Member states back ban on unsafe food colourant linked with cancer risk

The draft measure will now be sent to the European Parliament and Council for scrutiny for a period of three months. [shutterstock.com/image-photo/che…]

EU countries have backed the European Commission’s proposal to ban the use of the common food additive titanium dioxide after the European food safety agency deemed it to be unsafe, paving the way for a potential ban in 2022.

The standing committee on plant, animals, food and feed (scoPAFF) voted in favour of a proposal submitted by the Commission to ban the food additive from all applications in food products on Friday (8 October).

The move brings a potential outright ban on the substance, earmarked for 2022, one step closer.

The draft measure will now be sent to the European Parliament and Council for scrutiny for a period of three months.

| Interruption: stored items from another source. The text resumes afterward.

(* ===== verification/PageSteps.v ===== *)
(** * Every event keeps the invariant of the pages

    And is handled to its end: calls nest no deeper than [DEPTH]. *)
From Stdlib Require Import String.
From S2P Require Import Prelude Wire Message Requests Responses Envelope Framing Qt ClientLists NetworkSession.
From S2P Require Import Client ClientTheorems Pages PageFacts PageInvariant.
#[local] Open Scope page_scope.

Section Steps.
Context `{W : WireFormat} `{Q : Qt} `{V : Views}.
Implicit Types (hs : list happening) (h : happening) (w : window) (p : page) (r : reaction).

(** ** Reactions *)

Section Reactions.
Variable n : nat.
Variable b : bool.
Notation ok := (pages_and b).
Notation call := (call (S n)).

Lemma sure_explain : sure ok explain ok.
Proof. apply sure_popup. Qed.

Lemma sure_main r : sure ok (main_reacts r) ok.
Proof.
  destruct r; cbn [main_reacts]; try (by apply sure_skip); try apply sure_explain.
  apply sure_modify. intros hs w [[H1 H2 H3 H4 H5 H6] Hb]. split; [constructor|]; try done.
  - by exists [].
  - unfold kinds. simpl. set_solver.
Qed.

Lemma sure_createChat isCreated : sure ok (createChatReaction call isCreated) ok.
Proof.
  destruct isCreated; [|apply sure_showMessage]. apply (sure_andthen ok); [apply sure_showMessage|].
  by apply sure_asked.
Qed.

(** The [i]-th page is [p]. *)
Definition page_at (i : nat) p hs w : Prop := ok hs w ∧ stack w !! i = Some p.

Lemma page_at_kind i p hs w : page_at i p hs w → ok hs w ∧ at_kind i (kind_of p) w.
Proof. intros [Hok Hi]. split; [done|]. unfold at_kind, kinds. by rewrite list_lookup_fmap, Hi. Qed.

Lemma sure_drop i p a : sure ok a ok → sure (page_at i p) a ok.
Proof. intros H. apply (sure_weaken ok _ ok); [exact H|by intros ?? []|done]. Qed.

Lemma sure_page_notice i p text :
  sure (page_at i p) (showMessage text) (λ hs w, ok hs w ∧ at_kind i (kind_of p) w).
Proof. eapply sure_weaken; [apply (sure_at b text i (kind_of p))|apply page_at_kind|done]. Qed.

Lemma sure_login i email passwd isLogged : (isLogged = true → b = true) →
  sure (page_at i (LoginWindow email passwd)) (loginReaction call isLogged) ok.
Proof.
  intros Hb. apply sure_drop. destruct isLogged; [|apply sure_showMessage].
  apply (sure_look _ _ (λ w, (showMessage _ ;; push call ChatsWindow))). intros w0.
  apply (sure_andthen ok).
  - apply (sure_weaken ok _ ok); [apply sure_showMessage|by intros ?? []|done].
  - eapply sure_weaken; [apply sure_push| |done]. intros hs w Hok.
    split_and!; [done|done|]. intros _. by apply Hok, Hb.
Qed.

Lemma sure_page i p r : (r = doLoginReaction true → b = true) →
  sure (page_at i p) (page_reacts call i p r) ok.
Proof.
  intros Hb. assert (sure (page_at i p) skip ok) as Hskip by (apply sure_skip; by intros ?? []).
  destruct p, r; cbn [page_reacts]; try exact Hskip.
  - apply sure_login. naive_solver.
  - destruct isRegistered; cbn [registerReaction].
    + apply (sure_andthen (λ hs w, ok hs w ∧ at_kind i KRegister w)); [apply sure_page_notice|].
      by apply (sure_set_page b i (RegisterWindow _ _ _)).
    + by apply sure_drop, sure_showMessage.
  - intros hs w [Hok _]. eapply sure_each; [|done]. intros x _. apply sure_createChat.
  - destruct isAdded; cbn [addContactReaction]; [|by apply sure_drop, sure_showMessage].
    apply (sure_andthen (λ hs w, ok hs w ∧ at_kind i KAddContact w)); [apply sure_page_notice|].
    apply (sure_andthen ok); [by apply (sure_set_page b i (AddContactWindow _))|].
    by apply sure_when_free, sure_asked.
  - destruct status; [|exact Hskip]. apply sure_drop, sure_reload.
  - unfold updateSettingsReaction. case_match; [exact Hskip|]. apply sure_drop, sure_showMessage.
  - apply (sure_look _ _ (λ w, modify _)). intros w0. eapply sure_weaken; [apply (sure_set_page b i (SettingsWindow _ _))| |done].
    intros hs w [Hat _]. by apply page_at_kind in Hat.
  - apply (sure_look _ _ (λ w, modify _)). intros w0. eapply sure_weaken; [apply (sure_set_page b i (SettingsWindow _ _))| |done].
    intros hs w [Hat _]. by apply page_at_kind in Hat.
Qed.

Lemma sure_reacts r : (r = doLoginReaction true → b = true) → sure ok (reacts call r) ok.
Proof.
  intros Hb. apply (sure_look _ _ (λ w, (main_reacts r ;; each (listens call r) (seq 0 (length (stack w)))))).
  intros w0. eapply sure_andthen; [eapply sure_weaken; [apply sure_main|by intros ?? []|done]|].
  apply sure_each. intros i _ hs w Hok. unfold listens. destruct (stack w !! i) as [p|] eqn:Hi.
  - by apply (sure_page i p r Hb).
  - by apply (sure_skip ok).
Qed.
End Reactions.

(** ** Calls *)

(** Any call but that of [reload_messages]. *)
Lemma sure_call_any n b h : filled h = true → (∀ k, h ≠ SelectChat k) → (∀ k, h ≠ LoadMessages k) →
  sure (pages_and b) (call (S (S n)) h) (pages_and b).
Proof.
  intros Hf Hs Hl hs w [Hok Hb]. cbn [call]. destruct (happens_carried h (backend w) Hs) as (H1 & H2 & H3).
  destruct (happens h (backend w)) as [c out] eqn:Hh. simpl in *.
  set (b' := match m_profile c with Some _ => true | None => false end).
  assert (m_profile c ≠ None ↔ b' = true) as Hb' by (unfold b'; by destruct (m_profile c)).
  assert (pages_and b' (hs ++ [h]) (set_backend c w)) as Hok'.
  { destruct Hok as [G1 G2 G3 G4 G5 G6]. split; [constructor|by apply Hb']; simpl; try done.
    - intros Hin. by apply H1, G2.
    - rewrite H2, G3, last_chat_snoc. destruct h; try done. by edestruct Hl.
    - apply Forall_app. auto.
    - rewrite lived_app, <- G5. unfold lived. simpl. by rewrite Hh.
    - apply guarded_app; [done|]. apply guarded_one; [done|]. intros k ->. by edestruct Hl. }
  edestruct (sure_each (pages_and b') (reacts (Pages.call (S n))) (reactions out)) as (w' & hs' & -> & [Hw Hw']);
    [|exact Hok'|].
  { intros r Hr. apply sure_reacts. intros ->. by apply Hb', H3. }
  exists w', (h :: hs'). split; [done|]. replace (hs ++ h :: hs') with ((hs ++ [h]) ++ hs')
    by (by rewrite <- app_assoc). split; [done|]. intros Hbt. by apply Hw', Hb', H1, Hb.
Qed.

(** ** Events *)

Notation ok := (pages_and false).

Definition on_top p hs w : Prop := ok hs w ∧ top w = Some p.

Lemma sure_on_top p a : sure ok a ok → sure (on_top p) a ok.
Proof. intros H. eapply sure_weaken; [exact H|by intros ?? []|done]. Qed.

Lemma top_kind_top p w : top w = Some p → top_kind (kinds w) = kind_of p.
Proof. intros H. unfold top_kind, kinds. rewrite fmap_last. unfold top in H. by rewrite H. Qed.

Lemma sure_push_from p q : may_lie (kind_of p) (kind_of q) = true → kind_of q ≠ KChats →
  sure (on_top p) (push invoke q) ok.
Proof.
  intros Hl Hq. eapply sure_weaken; [apply sure_push| |done]. intros hs w [Hok Ht].
  split_and!; [done|by rewrite (top_kind_top p)|done].
Qed.

Lemma sure_free_push p q : may_lie (kind_of p) (kind_of q) = true → kind_of q ≠ KChats →
  sure (on_top p) (when free (push invoke q)) ok.
Proof.
  intros. apply sure_when; [|by intros ?? []]. eapply sure_weaken; [by apply (sure_push_from p)| |done].
  by intros ?? [].
Qed.

Lemma sure_pop p : sure (on_top p) pop ok.
Proof.
  apply sure_on_top, sure_modify. intros hs w Hok. destruct (Nat.ltb_spec 1 (length (stack w))); [|done].
  destruct Hok as [[H1 H2 H3 H4 H5 H6] Hb]. unfold kinds in *. split; [constructor|]; try done; unfold kinds; simpl.
  - rewrite <- removelast_fmap. apply stack_pop; [done|]. by rewrite length_fmap.
  - rewrite <- removelast_fmap. intros Hin. apply H2. destruct (kind_of <$> stack w) as [|k ks _] using rev_ind;
      [done|]. rewrite removelast_last in Hin. set_solver.
Qed.

Lemma sure_form p (t : bool) text a : (t = false → sure ok a ok) →
  sure (on_top p) (if t then showMessage text else a) ok.
Proof. intros Ha. apply sure_on_top. destruct t; [apply sure_showMessage|auto]. Qed.

Lemma at_kind_top p w : top w = Some p → at_kind (length (stack w) - 1) (kind_of p) w.
Proof.
  intros H. unfold at_kind, kinds. rewrite list_lookup_fmap.
  replace (length (stack w) - 1)%nat with (pred (length (stack w))) by lia.
  rewrite <- last_lookup. unfold top in H. by rewrite H.
Qed.

(** A guarded call of a filled form. *)
Lemma sure_free_call h : calm h = true → filled h = true → is_operation h = true →
  (∀ k, h ≠ LoadMessages k) → sure ok (when free (invoke h)) ok.
Proof. intros. by apply sure_when_free, sure_asked. Qed.

Lemma sure_if_empty (t : bool) text a : (t = false → sure ok a ok) →
  sure ok (if t then showMessage text else a) ok.
Proof. intros Ha. destruct t; [apply sure_showMessage|auto]. Qed.

Lemma sure_login_press email passwd b a :
  login_press email passwd b = Some a → sure (on_top (LoginWindow email passwd)) a ok.
Proof.
  destruct b; try done; intros [= <-]; [|by apply sure_free_push].
  apply sure_on_top, sure_when_free, sure_if_empty. intros He. apply sure_if_empty. intros Hp.
  apply sure_asked; try done. simpl. by rewrite He, Hp.
Qed.

Lemma sure_register_press name email password b a :
  register_press name email password b = Some a → sure (on_top (RegisterWindow name email password)) a ok.
Proof.
  destruct b; try done. intros [= <-]. apply sure_on_top, sure_when_free, sure_if_empty. intros Hn.
  apply sure_if_empty. intros He. apply sure_if_empty. intros Hp.
  apply sure_asked; try done. simpl. by rewrite Hn, He, Hp.
Qed.

Lemma sure_chats_press b w0 a :
  chats_press b w0 = Some a → sure (on_top ChatsWindow) a ok.
Proof.
  destruct b; try done; cbn [chats_press]; [| | |case_match; [|done]]; intros [= <-].
  - by apply sure_push_from.
  - by apply sure_on_top, sure_free_call.
  - by apply sure_push_from.
  - apply (sure_andthen (on_top ChatsWindow)); [|by apply sure_push_from].
    apply sure_modify. intros hs w [[[H1 H2 H3 H4 H5 H6] Hb] Ht]. by split.
Qed.

Lemma sure_contacts_press b w0 a :
  contacts_press b w0 = Some a → sure (on_top ContactsWindow) a ok.
Proof.
  destruct b; try done; cbn [contacts_press]; [case_match; [|done]| |]; intros [= <-].
  - by apply sure_on_top, sure_free_call.
  - by apply sure_push_from.
  - by apply sure_on_top, sure_free_call.
Qed.

Lemma sure_add_contact_press email b a :
  add_contact_press email b = Some a → sure (on_top (AddContactWindow email)) a ok.
Proof.
  destruct b; try done. intros [= <-]. apply sure_on_top, sure_when_free, sure_if_empty. intros He.
  apply sure_asked; try done. simpl. by rewrite He.
Qed.

Lemma sure_messages_press mesg b w0 a :
  messages_press mesg b w0 = Some a →
  sure (λ hs w, on_top (MessagesWindow mesg) hs w ∧ w = w0) a ok.
Proof.
  destruct b; try done; intros [= <-].
  - assert (sure (λ hs w, on_top (MessagesWindow mesg) hs w ∧ w = w0) skip ok) as Hskip
      by (apply sure_skip; by intros ?? [[] _]).
    destruct (is_empty mesg) eqn:He.
    { eapply sure_weaken; [apply sure_showMessage|by intros ?? [[] _]|done]. }
    apply sure_when; [|by intros ?? [[] _]].
    apply (sure_andthen (λ hs w, ok hs w ∧ at_kind (length (stack w0) - 1) KMessages w));
      [|apply (sure_set_page false _ (MessagesWindow _))].
    apply sure_call; [done|]. intros hs w [[[Hok Ht] ->] _]. split.
    + apply ok_asked; try done. simpl. by rewrite He.
    + apply at_kind_top in Ht. unfold at_kind, kinds in *. by rewrite asked_stack.
  - eapply sure_weaken; [apply sure_reload|by intros ?? [[] _]|done].
Qed.

Lemma sure_settings_press ip port b a :
  settings_press ip port b = Some a → sure (on_top (SettingsWindow ip port)) a ok.
Proof.
  destruct b; try done. intros [= <-]. apply sure_on_top, sure_if_empty. intros Hi. apply sure_if_empty.
  intros Hp. apply sure_call_any; try done. simpl. by rewrite Hi, Hp.
Qed.

Lemma sure_settings_or_back p b w0 a :
  settings_or_back p b w0 = Some a → sure (on_top p) a ok.
Proof.
  destruct p, b; try done; intros [= <-]; try apply sure_pop; by apply sure_push_from.
Qed.

Lemma sure_press p b w0 a : press p b w0 = Some a → sure (λ hs w, on_top p hs w ∧ w = w0) a ok.
Proof.
  unfold press. intros Ha.
  assert (sure (on_top p) a ok → sure (λ hs w, on_top p hs w ∧ w = w0) a ok) as Hdrop.
  { intros H. eapply sure_weaken; [exact H|by intros ?? []|done]. }
  destruct (settings_or_back p b w0) eqn:Hs.
  { injection Ha as <-. by eapply Hdrop, sure_settings_or_back. }
  destruct p; try done; eauto using sure_login_press, sure_register_press, sure_chats_press,
    sure_contacts_press, sure_add_contact_press, sure_messages_press, sure_settings_press.
Qed.

Lemma typed_kind n text p p' : typed n text p = Some p' → kind_of p' = kind_of p.
Proof. intros H. destruct p; simpl in H; try done; destruct n as [|[|[|n]]]; by simplify_eq/=. Qed.

Lemma event_ok ev hs w a : page_act ev w = Some a → pages_ok hs w →
  ∃ w' hs', a w = Some (w', hs') ∧ pages_ok (hs ++ hs') w'.
Proof.
  intros Ha Hok. assert (ok hs w) as Hok' by done.
  assert (∀ P, sure P a ok → P hs w → ∃ w' hs', a w = Some (w', hs') ∧ pages_ok (hs ++ hs') w') as Hend.
  { intros P H HP. destruct (H hs w HP) as (w' & hs' & ? & ? & _). eauto. }
  destruct ev as [n text|b| | |h]; simpl in Ha.
  - destruct (popup w); [done|]. destruct (top w) as [p|] eqn:Ht; [|done].
    destruct (typed n text p) as [p'|] eqn:Hp; [|done]. injection Ha as <-.
    eapply Hend; [apply (sure_set_page false)|]. split; [done|].
    rewrite (typed_kind _ _ _ _ Hp). by apply at_kind_top.
  - destruct (popup w); [done|]. destruct (top w) as [p|] eqn:Ht; [|done].
    eapply Hend; [by eapply sure_press|done].
  - destruct (popup w); [done|]. injection Ha as <-.
    destruct (top w) as [p|] eqn:Ht; [by eapply Hend; [apply (sure_pop p)|]|].
    unfold top in Ht. apply last_None in Ht. exists w, []. rewrite app_nil_r. split; [|done].
    unfold pop, modify. by rewrite Ht.
  - destruct (popup w); [|done]. injection Ha as <-. eapply Hend; [apply sure_popup|done].
  - destruct (from_socket h) eqn:Hs; [|by destruct (popup w)].
    assert (a = invoke h) as -> by (by destruct (popup w); injection Ha).
    eapply Hend; [apply sure_call_any|done]; destruct h; done.
Qed.

Lemma run_ok w hs : page_run w hs → pages_ok hs w.
Proof.
  induction 1 as [|w hs ev w' hs' _ IH Hst]; [apply opened_ok|].
  unfold page_step in Hst. destruct (page_act ev w) as [a|] eqn:Ha; [|done].
  destruct (event_ok ev hs w a Ha IH) as (w1 & hs1 & H1 & H2). by simplify_eq.
Qed.
End Steps.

Unless an objection is adopted by the end of the year by either the Council or the European Parliament, the text will enter into force in early 2022. This will then kick-off a six-month phasing out period after which a full ban will apply in food products

Welcoming the news, Health and Food Safety Commissioner Stella Kyriakides stressed that the safety of European food and the health of EU consumers is “not negotiable”.

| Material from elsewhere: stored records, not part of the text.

(* ===== verification/SystemProgress.v ===== *)
(** * The system goes on

    A window that waits for a response over a connection that is up can be
    answered without a fault and without anybody doing anything new: each step
    brings its request nearer to the answer, or a call of the storage nearer to
    its end. *)
From stdpp Require Import gmap.
From S2P Require Import Prelude Wire Parser Message Requests Responses Envelope Framing.
From S2P Require Import Storage Database Postgres Programs Interleaving Isolation Serial Progress Steps.
From S2P Require Import Session Jobs JobCalls Server ConcurrentServer ServerFacts ServerInvariant.
From S2P Require Import ConcurrentFacts Traffic ConcurrentInvariant ConcurrentProgress.
From S2P Require Import Qt ClientLists NetworkSession NetworkTheorems Client ClientTheorems.
From S2P Require Import System SystemInvariant SystemWindows SystemSteps SystemRounds.

Section Progress.
Context `{W : WireFormat} {L : WireFormatLaws W} `{Mem : Memory} `{Q : Qt} `{P : Pqxx} {PL : PqxxLaws P}.
Implicit Types (S : system) (d : db).

(** A step towards the response window [i] waits for: a packet arrives, or an
    operation of its session completes without an error, or a worker goes on
    with a job. *)
Definition helps S (i : nat) (ev : sys_event) : bool :=
  match ev with
  | Delivers i' => bool_decide (i' = i)
  | Serves (CLocal i' k c) =>
      bool_decide (i' = i) && negb (err c) || worker_step (srv S) (CLocal i' k c)
  | Serves ev => worker_step (srv S) ev
  | Joins | Leaves _ | Uses _ _ => false
  end.

Definition helped (i : nat) S S' : Prop :=
  ∃ ev, helps S i ev = true ∧ shandle ev S = Some S' ∧ Forall sendable (mails ev S).

(** A step of the server among them. *)
Definition serving (i : nat) S S' : Prop :=
  ∃ ev, helps S i (Serves ev) = true ∧ shandle (Serves ev) S = Some S' ∧
    Forall sendable (mails (Serves ev) S).

Lemma serving_helped i S S' : serving i S S' → helped i S S'.
Proof. intros (ev & H). by exists (Serves ev). Qed.

Lemma serving_step i S S' : serving i S S' → sys_step S S'.
Proof. intros (ev & _ & H). by exists (Serves ev). Qed.

(** How far the request is; the steps of the calls under way come on top. *)
Definition rank (os : list operation) : nat :=
  match os with
  | [Write _] => 5
  | [ReadPrefix] => 4
  | [ReadMessage _] => 3
  | [RunJob ParseCommandJob] => 2
  | [RunJob _] => 1
  | _ => 0
  end.

(** The session of a window after a step: stopped, with a response on its way,
    or nearer to it. *)
Definition nearer S S' (i : nat) (p : peer) (l : link) (g : gmap nat nat) : Prop :=
  down (front (srv S')) = true ∨
  ∃ p' l', peers S' !! i = Some p' ∧ current p' = current p ∧ screen p' = screen p ∧
    links (front (srv S')) !! i = Some l' ∧
    (stopped_ (session l') = true ∨ is_Some (frames (history l') !! length (screen p)) ∨
     ∃ g', budget (srv S') g' ∧
       (rank (pending l') < rank (pending l) ∨
        rank (pending l') = rank (pending l) ∧ total g' < total g)%nat).

(** A handler of the event loop, or a job that calls nothing. *)
Lemma local_rank o c s s' out : stopped_ s = false → local_complete o c s = Some (s', out) →
  throws out = true ∨ stopped_ s' = true ∨
  (received o s' out = [] ∧ ∃ frame, omap sent out = [Sent frame]) ∨
  (rank (omap to_operation out) < rank [o])%nat.
Proof.
  intros Hs Hc. destruct o as [|n|data|j]; simpl in Hc; [injection Hc as Hc..|].
  - pose proof (on_read_prefix_proceeds (err c) (zlen (data_read c)) (fill_buffer c s) Hs) as Hp.
    rewrite Hc in Hp. destruct Hp as [[Hst _]|[_ [Ho|(a & Ho & n & ->)]]]; simpl in *; try subst out;
      [by right; left|by left|]. right. right. right. simpl. lia.
  - pose proof (on_read_message_proceeds (err c) (zlen (data_read c)) n (fill_buffer c s) Hs) as Hp.
    rewrite Hc in Hp. destruct Hp as [[Hst _]|[_ [Ho|(a & Ho & ->)]]]; simpl in *; try subst out;
      [by right; left|by left|]. right. right. right. simpl. lia.
  - pose proof (on_write_proceeds (err c) s Hs) as Hp.
    rewrite Hc in Hp. destruct Hp as [[Hst _]|[_ [Ho|(a & Ho & ->)]]]; simpl in *; try subst out;
      [by right; left|by left|]. right. right. right. simpl. lia.
  - destruct (job_call j s); [done|]. injection Hc as Hc.
    assert (j = ParseCommandJob ∨ j ≠ ParseCommandJob) as [->|Hne] by (destruct j; auto).
    + pose proof (parse_command_proceeds s Hs) as Hp. simpl in Hc. rewrite Hc in Hp.
      destruct Hp as [[Hst _]|[_ [Ho|(a & Ho & r & j & _ & Hj & ->)]]]; simpl in *; try subst out;
        [by right; left|by left|]. right. right. right. simpl.
      destruct j; try lia. by apply request_job_not_parse in Hj.
    + destruct (write_proceeds empty_response s Hs) as (Hp & _).
      replace (job_alone j s) with (write empty_response s) in Hc by (by destruct j).
      rewrite Hc in Hp. destruct Hp as [[Hst _]|[_ [Ho|(a & Ho & data & -> & _)]]]; simpl in *; try subst out;
        [by right; left|by left|]. right. right. left. split; [done|]. by exists data.
Qed.

Lemma local_nearer S S1 i p l o c sv g :
  peers S !! i = Some p → links (front (srv S)) !! i = Some l → pending l = [o] →
  stopped_ (session l) = false → length (frames (history l)) = length (screen p) →
  budget (srv S) g → read_from i 0 c S = Some S1 → handle_local i 0 c (srv S) = Some sv →
  nearer S (System sv (peers S1)) i p l g.
Proof.
  intros Hp Hl Hpend Hs Hlen [Hb1 Hb2] Hrd Hh. unfold handle_local in Hh.
  destruct (down (front (srv S))); [done|]. rewrite Hl in Hh. simpl in Hh. rewrite Hpend in Hh.
  simpl in Hh. destruct (_ && _); [|done].
  destruct (local_complete o c (session l)) as [[s out]|] eqn:Hc; [|done]. injection Hh as <-.
  assert (∃ p', peers S1 !! i = Some p' ∧ current p' = current p ∧ screen p' = screen p)
    as (p' & Hp' & Hcur & Hscr).
  { revert Hrd. unfold read_from. rewrite Hp.
    destruct (links (front (srv S)) !! i ≫= _) as [[]|]; try (intros [= <-]; by exists p);
      (case_decide; [|done]); intros [= <-]; simpl; rewrite lookup_insert_eq; by eexists. }
  destruct (local_rank o c (session l) s out Hs Hc) as [Ht|Hrest]; [by left|right].
  eexists p', _. split; [done|]. split; [done|]. split; [done|]. simpl. rewrite lookup_insert_eq.
  split; [done|]. simpl. destruct Hrest as [Hst|[[Hr (frame & Hf)]|Hrank]]; [by left|right; left|right; right].
  - rewrite Hr, Hf, frames_app, <- Hlen. eexists. simpl. by apply list_lookup_middle.
  - exists g. split; [by split|]. left. by rewrite Hpend.
Qed.

(** An operation of the session can complete without an error. *)
Lemma session_goes_on S i p l o data g : down (front (srv S)) = false → peers S !! i = Some p →
  links (front (srv S)) !! i = Some l → pending l = [o] → stopped_ (session l) = false →
  length (frames (history l)) = length (screen p) → budget (srv S) g →
  is_Some (local_complete o (Completion false data) (session l)) →
  (needs_worker o = true → worker_free (database (srv S)) = true) →
  completion_ok o (session l) (Completion false data) = true → data `prefix_of` upstream p →
  ∃ S', serving i S S' ∧ nearer S S' i p l g.
Proof.
  intros Hd Hp Hl Hpend Hs Hlen Hb [[s out] Hrun] Hn Hc Hdata. set (c := Completion false data) in *.
  assert (∃ S1, read_from i 0 c S = Some S1 ∧ srv S1 = srv S) as (S1 & Hrd & Hsrv).
  { unfold read_from. rewrite Hp, Hl. simpl. rewrite Hpend. simpl.
    destruct o; rewrite ?decide_True by done; by eexists. }
  assert (∃ sv, handle_local i 0 c (srv S) = Some sv) as (sv & Hh).
  { unfold handle_local. rewrite Hd, Hl. simpl. rewrite Hpend. simpl. rewrite Hc.
    destruct (needs_worker o); [rewrite Hn by done|]; simpl; rewrite Hrun; by eexists. }
  assert (shandle (Serves (CLocal i 0 c)) S = Some (System sv (peers S1))) as Hst.
  { cbn [shandle]. unfold serves. rewrite Hrd. cbn [mbind option_bind]. rewrite Hsrv.
    cbn [chandle]. by rewrite Hh. }
  exists (System sv (peers S1)). split; [|by eapply local_nearer].
  exists (CLocal i 0 c). split; [|by split]. simpl. by rewrite bool_decide_eq_true_2.
Qed.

“Today, we act decisively with our member states, based on sound science, to remove a risk from a chemical used in food,” she said.

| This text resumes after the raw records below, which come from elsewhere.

Lemma round_at_some i k S : has_round i k S = true → screen (peer_at i S) !! k = Some (round_at i k S).
Proof. unfold has_round, round_at. by destruct (screen (peer_at i S) !! k). Defined.

Lemma session_link_some i S : has_link i S = true →
  links (front (srv S)) !! i = Some (session_link i (srv S)).
Proof. unfold has_link, session_link. by destruct (links (front (srv S)) !! i). Defined.

(** Bob's second round: his message. *)
Lemma rounds_are_calls_witness :
  started (round_at 0 1 written_to) = Some bob_writes ∧
  ∃ r resp h1 h2, talk_of (srv written_to) 0 =
      h1 ++ Received (enc r) :: Sent (packet (response_message resp)) :: h2 ∧ length h1 = 2%nat ∧
    response_matches r resp.
Proof.
  split; [by vm_compute|].
  destruct (rounds_are_calls sample_db written_to 0 (peer_at 0 written_to) 1 (round_at 0 1 written_to)
    (ok_tables _ sample_db_ok) written_to_reachable
    (peer_at_some 0 written_to ltac:(by vm_compute)) (round_at_some 0 1 written_to ltac:(by vm_compute)))
    as (h & r & j & resp & c & h1 & h2 & sj & s & _ & _ & H1 & H2 & _ & H3 & _).
  exists r, resp, h1, h2. split; [exact H1|]. split; [exact H2|exact H3].
Defined.

Lemma ends_agree_witness :
  m_profile (window (peer_at 0 written_to)) = Some (MkProfile 2 (str [Byte.x62]) (str [Byte.x42])) ∧
  m_profile (window (peer_at 0 written_to)) =
    profile_shown <$> state_ (session (session_link 0 (srv written_to))) ∧
  ∃ row, row ∈ Database.Client (shared (database (srv written_to))) ∧ c_id row = 2.
Proof.
  destruct (ends_agree sample_db written_to 0 (peer_at 0 written_to) (session_link 0 (srv written_to))
    (ok_tables _ sample_db_ok) written_to_reachable ltac:(by vm_compute)
    (peer_at_some 0 written_to ltac:(by vm_compute)) (session_link_some 0 written_to ltac:(by vm_compute))
    ltac:(by vm_compute)) as [H1 H2].
  assert (m_profile (window (peer_at 0 written_to)) =
    Some (MkProfile 2 (str [Byte.x62]) (str [Byte.x42]))) as Hpr by (by vm_compute).
  split; [exact Hpr|]. split; [exact H1|]. destruct (H2 _ Hpr) as (row & email & Hrow & Hid & _).
  exists row. split; [exact Hrow|]. by rewrite <- Hid.
Defined.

Titanium dioxide (known as E171) is a common food additive which is used as a white food colourant in a number of products such as chewing gum, pastries, food supplements, soups and broths. It has no nutritional or functional benefits in food.

E171 is composed of a mix of titanium dioxide particles, which, due to their extremely small size, are classified as nanoparticles. The concern is that these nanoparticles may be able to infiltrate the natural protective barriers of the human body and pass into the body.

The main food categories where E171 can be found include baked goods, soups, broths and sauces, although its use is also widespread in hundreds of everyday products such as toothpaste, cosmetics and sunscreen.

In May this year, the EU food safety authority (EFSA) found that concern for genotoxicity “could not be ruled out” and, consequently, a “safe level for daily intake of the food additive could not be established”.

Genotoxicity refers to the ability of a chemical substance to damage DNA, the genetic material of cells, which may then lead to carcinogenic effects.

The conclusion contradicted an earlier conclusion and set works in motion for an EU-wide ban of the substance after a decade of debate.

EU U-turns on 'unsafe' common food additive linked with cancer risk

The European Food Safety Agency (EFSA) has deemed titanium dioxide, a widely used food additive, to be unsafe in its latest study, contradicting an earlier conclusion and paving the way for an EU-wide ban after a decade of debate.

Reacting to the vote, Camille Perrin, senior food policy officer at the consumer group BEUC, called this a “further nail in the coffin” of titanium dioxide as a food additive.

“Food makers roughly have until mid-2022 to remove E171 from their products,” she said, adding that the colourant has already largely disappeared from food products’ ingredient lists in many EU countries, but is still found in some chewing-gums, confectionery and cake decoration products.

“Titanium dioxide has no place any longer in our food,” she stressed.

Meanwhile, consumer advocacy group SAFE said the news would be welcomed by NGOs and consumers alike.

“An EU-wide ban of this potentially harmful substance has been called for at EU level for
years by NGOs and MEPs,” the group pointed out in an online statement.